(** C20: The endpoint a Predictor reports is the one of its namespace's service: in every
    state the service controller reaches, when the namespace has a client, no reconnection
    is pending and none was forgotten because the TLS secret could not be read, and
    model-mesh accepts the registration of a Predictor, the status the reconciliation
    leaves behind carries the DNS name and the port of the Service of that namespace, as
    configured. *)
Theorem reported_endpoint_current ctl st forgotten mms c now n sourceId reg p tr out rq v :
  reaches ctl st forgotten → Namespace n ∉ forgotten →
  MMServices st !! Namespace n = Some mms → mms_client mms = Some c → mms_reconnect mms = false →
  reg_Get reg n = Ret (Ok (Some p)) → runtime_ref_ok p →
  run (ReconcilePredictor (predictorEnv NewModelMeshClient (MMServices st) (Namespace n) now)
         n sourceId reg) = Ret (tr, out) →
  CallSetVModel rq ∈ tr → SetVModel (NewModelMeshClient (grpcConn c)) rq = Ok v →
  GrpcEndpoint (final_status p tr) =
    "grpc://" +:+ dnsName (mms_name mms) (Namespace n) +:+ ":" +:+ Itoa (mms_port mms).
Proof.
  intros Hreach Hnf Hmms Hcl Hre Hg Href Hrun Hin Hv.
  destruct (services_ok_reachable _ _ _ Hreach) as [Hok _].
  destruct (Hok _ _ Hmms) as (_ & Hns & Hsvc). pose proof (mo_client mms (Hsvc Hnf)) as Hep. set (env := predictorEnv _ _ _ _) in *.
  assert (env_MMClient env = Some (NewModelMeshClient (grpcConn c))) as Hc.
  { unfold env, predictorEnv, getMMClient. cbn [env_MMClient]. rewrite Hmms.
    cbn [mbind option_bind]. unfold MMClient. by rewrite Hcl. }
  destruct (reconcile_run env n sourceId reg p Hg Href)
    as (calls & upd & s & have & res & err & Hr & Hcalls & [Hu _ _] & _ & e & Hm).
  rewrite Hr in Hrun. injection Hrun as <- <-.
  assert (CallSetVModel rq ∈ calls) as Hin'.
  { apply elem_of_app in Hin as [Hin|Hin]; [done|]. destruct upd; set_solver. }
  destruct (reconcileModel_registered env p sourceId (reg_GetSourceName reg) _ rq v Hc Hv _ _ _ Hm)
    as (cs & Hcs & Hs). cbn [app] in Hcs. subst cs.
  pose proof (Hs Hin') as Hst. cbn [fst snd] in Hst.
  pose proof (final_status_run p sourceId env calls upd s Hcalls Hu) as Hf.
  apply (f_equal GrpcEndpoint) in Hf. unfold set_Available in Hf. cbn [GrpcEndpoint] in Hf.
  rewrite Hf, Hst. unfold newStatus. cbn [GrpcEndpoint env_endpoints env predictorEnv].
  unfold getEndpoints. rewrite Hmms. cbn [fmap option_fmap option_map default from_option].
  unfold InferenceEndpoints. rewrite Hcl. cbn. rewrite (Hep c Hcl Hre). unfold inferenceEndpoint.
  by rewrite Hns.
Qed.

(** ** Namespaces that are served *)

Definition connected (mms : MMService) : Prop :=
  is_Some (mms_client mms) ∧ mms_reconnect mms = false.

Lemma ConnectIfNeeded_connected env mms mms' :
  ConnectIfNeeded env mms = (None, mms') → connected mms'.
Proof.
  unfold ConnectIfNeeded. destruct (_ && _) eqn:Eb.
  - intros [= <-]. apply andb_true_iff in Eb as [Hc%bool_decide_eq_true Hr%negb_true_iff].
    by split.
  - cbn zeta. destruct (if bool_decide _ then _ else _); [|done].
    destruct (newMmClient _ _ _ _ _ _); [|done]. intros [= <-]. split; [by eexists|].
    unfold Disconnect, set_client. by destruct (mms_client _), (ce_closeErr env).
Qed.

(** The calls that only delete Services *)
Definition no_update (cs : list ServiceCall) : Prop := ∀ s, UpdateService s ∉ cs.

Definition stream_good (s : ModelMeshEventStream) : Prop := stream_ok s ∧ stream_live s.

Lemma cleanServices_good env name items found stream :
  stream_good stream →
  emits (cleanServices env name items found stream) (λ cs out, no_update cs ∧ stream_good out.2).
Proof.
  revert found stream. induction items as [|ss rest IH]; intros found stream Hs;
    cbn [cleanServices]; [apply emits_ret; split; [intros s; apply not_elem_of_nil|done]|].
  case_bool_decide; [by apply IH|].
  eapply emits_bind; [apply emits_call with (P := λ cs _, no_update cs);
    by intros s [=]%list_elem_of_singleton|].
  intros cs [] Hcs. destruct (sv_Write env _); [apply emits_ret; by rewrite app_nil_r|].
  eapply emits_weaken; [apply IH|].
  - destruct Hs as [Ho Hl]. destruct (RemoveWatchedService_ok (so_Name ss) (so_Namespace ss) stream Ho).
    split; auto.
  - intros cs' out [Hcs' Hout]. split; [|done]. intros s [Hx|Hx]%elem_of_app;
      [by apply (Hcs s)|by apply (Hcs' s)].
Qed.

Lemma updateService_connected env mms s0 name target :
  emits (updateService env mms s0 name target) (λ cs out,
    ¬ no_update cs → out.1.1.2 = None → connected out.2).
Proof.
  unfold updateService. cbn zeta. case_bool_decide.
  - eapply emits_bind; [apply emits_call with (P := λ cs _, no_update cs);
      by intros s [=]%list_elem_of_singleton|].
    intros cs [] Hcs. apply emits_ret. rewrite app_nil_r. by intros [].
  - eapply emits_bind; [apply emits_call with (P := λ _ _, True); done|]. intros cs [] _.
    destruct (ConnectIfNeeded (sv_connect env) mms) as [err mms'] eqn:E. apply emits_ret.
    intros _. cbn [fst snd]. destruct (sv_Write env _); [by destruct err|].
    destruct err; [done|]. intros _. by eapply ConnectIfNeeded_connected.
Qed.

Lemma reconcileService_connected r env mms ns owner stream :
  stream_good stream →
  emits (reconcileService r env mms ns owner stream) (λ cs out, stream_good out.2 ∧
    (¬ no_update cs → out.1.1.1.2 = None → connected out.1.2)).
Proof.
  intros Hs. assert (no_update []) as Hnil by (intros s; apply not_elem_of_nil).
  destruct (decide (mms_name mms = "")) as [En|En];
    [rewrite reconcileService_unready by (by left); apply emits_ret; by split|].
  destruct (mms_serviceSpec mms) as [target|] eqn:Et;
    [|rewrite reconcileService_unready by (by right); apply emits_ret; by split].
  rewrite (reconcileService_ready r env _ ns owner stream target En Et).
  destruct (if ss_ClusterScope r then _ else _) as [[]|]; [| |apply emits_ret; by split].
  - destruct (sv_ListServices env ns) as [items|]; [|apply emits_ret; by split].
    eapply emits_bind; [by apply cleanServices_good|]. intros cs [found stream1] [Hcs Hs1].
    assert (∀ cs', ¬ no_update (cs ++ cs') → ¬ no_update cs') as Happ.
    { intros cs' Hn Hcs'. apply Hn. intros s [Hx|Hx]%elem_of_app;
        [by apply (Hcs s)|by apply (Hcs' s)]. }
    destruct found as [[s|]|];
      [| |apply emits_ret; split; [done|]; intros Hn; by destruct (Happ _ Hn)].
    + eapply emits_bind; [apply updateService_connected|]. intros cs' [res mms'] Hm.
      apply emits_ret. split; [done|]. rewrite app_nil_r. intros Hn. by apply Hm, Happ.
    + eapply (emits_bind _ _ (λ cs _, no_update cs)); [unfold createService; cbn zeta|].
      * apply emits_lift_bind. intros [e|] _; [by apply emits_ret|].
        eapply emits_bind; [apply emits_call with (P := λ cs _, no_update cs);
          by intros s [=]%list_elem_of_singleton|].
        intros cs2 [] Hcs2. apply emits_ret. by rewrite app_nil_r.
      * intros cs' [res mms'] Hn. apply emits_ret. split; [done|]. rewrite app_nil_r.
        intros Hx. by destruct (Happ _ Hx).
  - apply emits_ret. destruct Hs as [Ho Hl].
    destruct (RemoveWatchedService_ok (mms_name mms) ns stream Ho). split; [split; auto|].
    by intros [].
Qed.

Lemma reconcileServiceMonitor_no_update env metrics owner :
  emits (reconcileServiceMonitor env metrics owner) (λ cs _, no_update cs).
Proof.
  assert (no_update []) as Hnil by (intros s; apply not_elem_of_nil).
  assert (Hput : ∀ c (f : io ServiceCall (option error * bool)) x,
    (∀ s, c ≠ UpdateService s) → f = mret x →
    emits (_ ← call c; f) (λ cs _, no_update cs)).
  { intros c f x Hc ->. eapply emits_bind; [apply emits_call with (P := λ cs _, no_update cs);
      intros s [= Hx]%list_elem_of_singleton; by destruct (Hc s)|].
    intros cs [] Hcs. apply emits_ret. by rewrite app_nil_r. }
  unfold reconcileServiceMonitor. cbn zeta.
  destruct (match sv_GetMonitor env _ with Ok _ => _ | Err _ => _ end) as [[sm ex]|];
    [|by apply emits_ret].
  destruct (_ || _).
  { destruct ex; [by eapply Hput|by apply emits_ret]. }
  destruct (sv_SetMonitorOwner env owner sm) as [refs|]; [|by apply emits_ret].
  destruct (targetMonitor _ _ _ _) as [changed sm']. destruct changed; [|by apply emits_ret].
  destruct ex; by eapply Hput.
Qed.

....

__Work instructions__. Could you restate, word for word, the lines above from the one with "[rewrite reconcileService_unready by" to the one with "Hn. intros s [Hx|Hx]%elem_of_app;", both included?

__Output for this exercise__.
    [rewrite reconcileService_unready by (by left); apply emits_ret; by split|].
  destruct (mms_serviceSpec mms) as [target|] eqn:Et;
    [|rewrite reconcileService_unready by (by right); apply emits_ret; by split].
  rewrite (reconcileService_ready r env _ ns owner stream target En Et).
  destruct (if ss_ClusterScope r then _ else _) as [[]|]; [| |apply emits_ret; by split].
  - destruct (sv_ListServices env ns) as [items|]; [|apply emits_ret; by split].
    eapply emits_bind; [by apply cleanServices_good|]. intros cs [found stream1] [Hcs Hs1].
    assert (∀ cs', ¬ no_update (cs ++ cs') → ¬ no_update cs') as Happ.
    { intros cs' Hn Hcs'. apply Hn. intros s [Hx|Hx]%elem_of_app;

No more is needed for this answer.